**** Provided material ****
(* ===== verification/Deque.v ===== *)
(** * base::SimpleDeque (containers/deque.h)

    The deque keeps a ring of slots that are all alive from the moment they are
    allocated; [front_index_], [back_index_] and [size_] say which of them hold
    elements.  A parameter of type [const T&] is a [ref]: a value outside the
    deque, or one of its own elements, read when the code reads it. *)

From S2P Require Import Prelude Memory Refine.

Set Default Proof Using "Type".

Section Deque.

Context {T : Type} (dflt : T) (moved : T -> T).
Context (sizeof_T : Z) (allocates : Z -> bool).

Record SimpleDeque := mkDeque {
  data_ : option (block T);
  capacity_ : nat;
  front_index_ : nat;
  back_index_ : nat;
  size_ : nat;
}.

Inductive ref := Val (v : T) | Slot (i : nat).

Definition new_deque : SimpleDeque := mkDeque None 0 0 0 0.

(** [data_[i].~T()] for every slot, then [Free(data_, capacity_ * sizeof(T))]. *)
Definition release_slots (d : SimpleDeque) : res unit :=
  match data_ d with
  | None => Ok ()
  | Some b => b ← for_loop 0 (capacity_ d) (fun i b => destruct_ b i) b; release b (capacity_ d)
  end.

(** The elements move in order from the ring [b] to the front of [new_data]. *)
Definition move_elements (d : SimpleDeque) (new_data b : block T) : res (block T * block T) :=
  if (0 <? size_ d)%nat then
    let old_cap := capacity_ d in
    '(new_data, b, _) ← for_loop 0 (size_ d) (fun i '(nb, b, src) =>
      v ← load b src; nb ← assign nb i v; b ← assign b src (moved v);
      Ok (nb, b, ((src + 1) mod old_cap)%nat)) (new_data, b, front_index_ d);
    Ok (new_data, b)
  else Ok (new_data, b).

Definition Grow (d : SimpleDeque) (new_capacity : nat) : res SimpleDeque :=
  bytes ← CheckedAllocationSize (Z.of_nat new_capacity) sizeof_T;
  _ ← fatal_check (allocates bytes);
  new_data ← for_loop 0 new_capacity (fun i b => construct b i dflt) (replicate new_capacity Raw);
  match data_ d with
  | Some b =>
    '(new_data, b) ← move_elements d new_data b;
    _ ← release_slots (mkDeque (Some b) (capacity_ d) (front_index_ d) (back_index_ d) (size_ d));
    Ok (mkDeque (Some new_data) new_capacity 0 (size_ d) (size_ d))
  | None => Ok (mkDeque (Some new_data) new_capacity 0 (size_ d) (size_ d))
  end.

Definition grow_if_full (d : SimpleDeque) : res SimpleDeque :=
  if (size_ d =? capacity_ d)%nat then
    n ← (if (capacity_ d =? 0)%nat then Ok 4 else CheckedCountProduct (Z.of_nat (capacity_ d)) 2);
    Grow d (Z.to_nat n)
  else Ok d.

Definition load_slot (d : SimpleDeque) (i : nat) : res T :=
  match data_ d with None => Undef | Some b => load b i end.

(** The element a reference names: a slot of [d]. Once [Grow] has replaced the slots
    the reference is dangling, so it is resolved against the deque it was made from. *)
Definition read_ref (made_from d : SimpleDeque) (r : ref) : res T :=
  match r with
  | Val x => Ok x
  | Slot i => if (capacity_ made_from =? capacity_ d)%nat then load_slot d i else Undef
  end.

(** [data_[i] = value] *)
Definition store_slot (d : SimpleDeque) (i : nat) (x : T) : res SimpleDeque :=
  match data_ d with
  | None => Undef
  | Some b => b ← assign b i x; Ok (mkDeque (Some b) (capacity_ d) (front_index_ d) (back_index_ d) (size_ d))
  end.

Definition push_front (d0 : SimpleDeque) (value : ref) : res SimpleDeque :=
  d ← grow_if_full d0;
  let front_index := (if (front_index_ d =? 0)%nat then capacity_ d - 1 else front_index_ d - 1)%nat in
  x ← read_ref d0 d value;
  d ← store_slot d front_index x;
  Ok (mkDeque (data_ d) (capacity_ d) front_index (back_index_ d) (size_ d + 1)).

Definition push_back (d0 : SimpleDeque) (value : ref) : res SimpleDeque :=
  d ← grow_if_full d0;
  x ← read_ref d0 d value;
  d ← store_slot d (back_index_ d) x;
  Ok (mkDeque (data_ d) (capacity_ d) (front_index_ d) ((back_index_ d + 1) mod capacity_ d)%nat (size_ d + 1)).

(** [args] make the value [x]; the result is a reference to the slot. *)
Definition emplace_back (d0 : SimpleDeque) (x : T) : res (SimpleDeque * nat) :=
  d ← grow_if_full d0;
  let slot := back_index_ d in
  d ← store_slot d slot x;
  Ok (mkDeque (data_ d) (capacity_ d) (front_index_ d) ((back_index_ d + 1) mod capacity_ d)%nat (size_ d + 1), slot).

Definition pop_front (d : SimpleDeque) : res SimpleDeque :=
  _ ← dcheck (0 <? size_ d)%nat;
  Ok (mkDeque (data_ d) (capacity_ d) ((front_index_ d + 1) mod capacity_ d)%nat (back_index_ d) (size_ d - 1)).

Definition before (d : SimpleDeque) (i : nat) : nat := (if (i =? 0)%nat then capacity_ d - 1 else i - 1)%nat.

Definition pop_back (d : SimpleDeque) : res SimpleDeque :=
  _ ← dcheck (0 <? size_ d)%nat;
  Ok (mkDeque (data_ d) (capacity_ d) (front_index_ d) (before d (back_index_ d)) (size_ d - 1)).

Definition front (d : SimpleDeque) : res T :=
  _ ← dcheck (0 <? size_ d)%nat; load_slot d (front_index_ d).

Definition back (d : SimpleDeque) : res T :=
  _ ← dcheck (0 <? size_ d)%nat; load_slot d (before d (back_index_ d)).

Definition index (d : SimpleDeque) (i : nat) : res T :=
  _ ← dcheck (i <? size_ d)%nat; load_slot d ((front_index_ d + i) mod capacity_ d)%nat.

Definition empty (d : SimpleDeque) : bool := (size_ d =? 0)%nat.

Definition clear (d : SimpleDeque) : SimpleDeque := mkDeque (data_ d) (capacity_ d) 0 0 0.

(** [for (it = begin(); it != end(); ++it)] *)
Definition traverse (d : SimpleDeque) : res (list T) :=
  for_loop 0 (size_ d) (fun i xs => x ← index d i; Ok (xs ++ [x])) [].

(** The move constructor, and the move assignment when [this != &other]. *)
Definition move_from (other : SimpleDeque) : SimpleDeque * SimpleDeque := (other, new_deque).
Definition move_assign (d other : SimpleDeque) : res (SimpleDeque * SimpleDeque) :=
  _ ← release_slots d; Ok (other, new_deque).

(** ** The list a deque stands for *)

Definition slot (d : SimpleDeque) (i : nat) : nat := ((front_index_ d + i) mod capacity_ d)%nat.

Record repr (d : SimpleDeque) (l : list T) : Prop := {
  repr_size : size_ d = length l;
  repr_fit : (length l <= capacity_ d)%nat;
  repr_max : Z.of_nat (capacity_ d) <= mem_size_max;
  repr_data : match data_ d with
    | None => capacity_ d = O /\ front_index_ d = O /\ back_index_ d = O
    | Some b => exists g, holds b (capacity_ d) (fun j => Obj (g j)) /\ (0 < capacity_ d)%nat /\
        (front_index_ d < capacity_ d)%nat /\ back_index_ d = slot d (length l) /\
        forall i x, l !! i = Some x -> g (slot d i) = x
    end;
}.

Abbreviation granted := (granted sizeof_T allocates).

Hypothesis sizeof_pos : 0 < sizeof_T.

(** ** Slots of the ring *)

Lemma ring_inj c f i j :
  (0 < c)%nat -> (i < c)%nat -> (j < c)%nat -> ((f + i) mod c = (f + j) mod c)%nat -> i = j.
Proof.
  intros Hc Hi Hj E. apply (f_equal Z.of_nat) in E. rewrite !Nat2Z.inj_mod in E.
  assert (H : (Z.of_nat (f + i) - Z.of_nat (f + j)) mod Z.of_nat c = 0) by (rewrite Zminus_mod, E, Z.sub_diag; apply Z.mod_0_l; lia).
  apply Z.mod_divide in H; [|lia]. destruct H as [k Hk]. assert (k = 0) by nia. lia.
Qed.

Lemma ring_step c f i : (0 < c)%nat -> (((f + i) mod c + 1) mod c = (f + (i + 1)) mod c)%nat.
Proof. intros. rewrite Nat.Div0.add_mod_idemp_l. f_equal. lia. Qed.

Lemma ring_before c f i : (0 < c)%nat -> (f < c)%nat ->
  (if ((f + (i + 1)) mod c =? 0)%nat then c - 1 else (f + (i + 1)) mod c - 1)%nat = ((f + i) mod c)%nat.
Proof.
  intros Hc Hf. replace ((f + (i + 1)) mod c)%nat with (((f + i) mod c + 1) mod c)%nat by (by apply ring_step).
  pose proof (Nat.mod_upper_bound (f + i) c ltac:(lia)) as H. set (m := ((f + i) mod c)%nat) in *.
  destruct (decide (m + 1 = c)%nat) as [E|E].
  - rewrite E, Nat.Div0.mod_same, Nat.eqb_refl. lia.
  - rewrite Nat.mod_small by lia. destruct (Nat.eqb_spec (m + 1) 0); lia.
Qed.

Lemma ring_pred c f i : (0 < c)%nat -> (f < c)%nat ->
  (((if (f =? 0)%nat then c - 1 else f - 1) + (i + 1)) mod c = (f + i) mod c)%nat.
Proof.
  intros Hc Hf. destruct (Nat.eqb_spec f 0) as [->|].
  - replace (c - 1 + (i + 1))%nat with (i + 1 * c)%nat by lia. by rewrite Nat.Div0.mod_add.
  - f_equal. lia.
Qed.

Lemma slot_lt d i : (0 < capacity_ d)%nat -> (slot d i < capacity_ d)%nat.
Proof. intros. apply Nat.mod_upper_bound. lia. Qed.

(** ** Storage *)

#[local] Arguments release_slots : simpl never.
#[local] Arguments move_elements : simpl never.

Definition all_live (b : block T) (n : nat) : Prop := exists g, holds b n (fun j => Obj (g j)).

Lemma default_construct n : exists b, for_loop 0 n (fun i b => construct b i dflt) (replicate n Raw) = Ok b /\ holds b n (fun _ => Obj dflt).
Proof.
  pose (P := fun (i : nat) (b : block T) => holds b n (fun j => if decide (j < i)%nat then Obj dflt else Raw)).
  destruct (for_loop_inv P (fun i b => construct b i dflt) 0 n (replicate n Raw)) as (b & E & H); unfold P in *.
  - eapply holds_ext; [apply holds_raw|]. intros. by rewrite decide_False by lia.
  - intros i s Hi Hs. destruct (holds_construct s n _ i dflt Hs) as (s' & E & Hs'); [lia| |].
    { cbn. by rewrite decide_False by lia. }
    exists s'. split; [done|]. eapply holds_ext; [done|]. intros j Hj. unfold upd. repeat case_decide; done || lia.
  - exists b. split; [done|]. eapply holds_ext; [done|]. intros j Hj. cbn. by rewrite decide_True by lia.
Qed.

Lemma release_slots_ok d b : data_ d = Some b -> all_live b (capacity_ d) -> release_slots d = Ok ().
Proof.
  intros E [g Hb]. unfold release_slots. rewrite E.
  assert (E2 : exists b', for_loop 0 (capacity_ d) (fun i b => destruct_ b i) b = Ok b' /\ holds b' (capacity_ d) (fun _ => Raw)).
  { destruct (holds_DestructRange b _ _ 0 (capacity_ d) Hb) as (b' & E' & Hb'); [lia|intros j Hj; eauto|].
    unfold DestructRange in E'. rewrite Nat.sub_0_r in E'. exists b'. split; [done|]. eapply holds_ext; [done|].
    intros j Hj. cbn. by rewrite decide_True by lia. }
  destruct E2 as (b' & E' & Hb'). run. by eapply holds_release.
Qed.

(** The copying loop: slot [(front + i) mod c] of the old ring goes to slot [i]. *)
Lemma grow_loop_ok b c g nb m f n :
  (0 < c)%nat -> (f < c)%nat -> (n <= c)%nat -> (n <= m)%nat ->
  holds b c (fun j => Obj (g j)) -> holds nb m (fun _ => Obj dflt) ->
  exists nb' b' src, for_loop 0 n (fun i '(nb, b, src) =>
      v ← load b src; nb ← assign nb i v; b ← assign b src (moved v); Ok (nb, b, ((src + 1) mod c)%nat)) (nb, b, f) = Ok (nb', b', src) /\
    all_live b' c /\ exists g', holds nb' m (fun j => Obj (g' j)) /\ forall i, (i < n)%nat -> g' i = g ((f + i) mod c)%nat.
Proof.
  intros Hc Hf Hn Hm Hb Hnb.
  pose (P := fun (i : nat) (s : block T * block T * nat) =>
    let '(nb, b, src) := s in src = ((f + i) mod c)%nat /\
    (exists g1, holds b c (fun j => Obj (g1 j)) /\ forall j, (i <= j < c)%nat -> g1 ((f + j) mod c)%nat = g ((f + j) mod c)%nat) /\
    exists g', holds nb m (fun j => Obj (g' j)) /\ forall j, (j < i)%nat -> g' j = g ((f + j) mod c)%nat).
  destruct (for_loop_inv P (fun i '(nb, b, src) =>
      v ← load b src; nb ← assign nb i v; b ← assign b src (moved v); Ok (nb, b, ((src + 1) mod c)%nat)) 0 n (nb, b, f))
    as ([[nb' b'] src] & E & H); unfold P in *.
  - split; [by rewrite Nat.add_0_r, Nat.mod_small|]. split; [by exists g|]. exists (fun _ => dflt). split; [done|lia].
  - intros i [[s t] src] Hi (-> & (g1 & Ht & Hg1) & g' & Hs & Hg').
    pose proof (Nat.mod_upper_bound (f + i) c ltac:(lia)) as Hsrc. set (k := ((f + i) mod c)%nat) in *.
    rewrite (holds_load t c _ k (g1 k) Ht) by done. cbn.
    destruct (holds_assign s m _ i (g1 k) (g' i) Hs) as (s' & -> & Hs'); [lia|done|]. cbn.
    destruct (holds_assign t c _ k (moved (g1 k)) (g1 k) Ht) as (t' & -> & Ht'); [done|done|]. cbn.
    eexists. split; [done|]. split; [replace (S i) with (i + 1)%nat by lia; by apply ring_step|]. split.
    + exists (fun j => if decide (j = k) then moved (g1 k) else g1 j). split.
      * eapply holds_ext; [done|]. intros j Hj. unfold upd. by case_decide.
      * intros j Hj. rewrite decide_False; [apply Hg1; lia|]. intros Ej. apply ring_inj in Ej; lia.
    + exists (fun j => if decide (j = i) then g1 k else g' j). split.
      * eapply holds_ext; [done|]. intros j Hj. unfold upd. by case_decide.
      * intros j Hj. case_decide as Ej; [subst j; apply Hg1; lia|]. apply Hg'. lia.
  - exists nb', b', src. split; [done|]. destruct H as (_ & (g1 & Hb' & _) & g' & Hnb' & Hg').
    split; [by exists g1|]. exists g'. done.
Qed.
****
Copy word for word the stretch of entries above from the line that has "destruct (holds_assign t" through the line that has "apply Hg'. lia.", both ends included, and nothing outside it.

» Result for this task:
    destruct (holds_assign t c _ k (moved (g1 k)) (g1 k) Ht) as (t' & -> & Ht'); [done|done|]. cbn.
    eexists. split; [done|]. split; [replace (S i) with (i + 1)%nat by lia; by apply ring_step|]. split.
    + exists (fun j => if decide (j = k) then moved (g1 k) else g1 j). split.
      * eapply holds_ext; [done|]. intros j Hj. unfold upd. by case_decide.
      * intros j Hj. rewrite decide_False; [apply Hg1; lia|]. intros Ej. apply ring_inj in Ej; lia.
    + exists (fun j => if decide (j = i) then g1 k else g' j). split.
      * eapply holds_ext; [done|]. intros j Hj. unfold upd. by case_decide.
      * intros j Hj. case_decide as Ej; [subst j; apply Hg1; lia|]. apply Hg'. lia.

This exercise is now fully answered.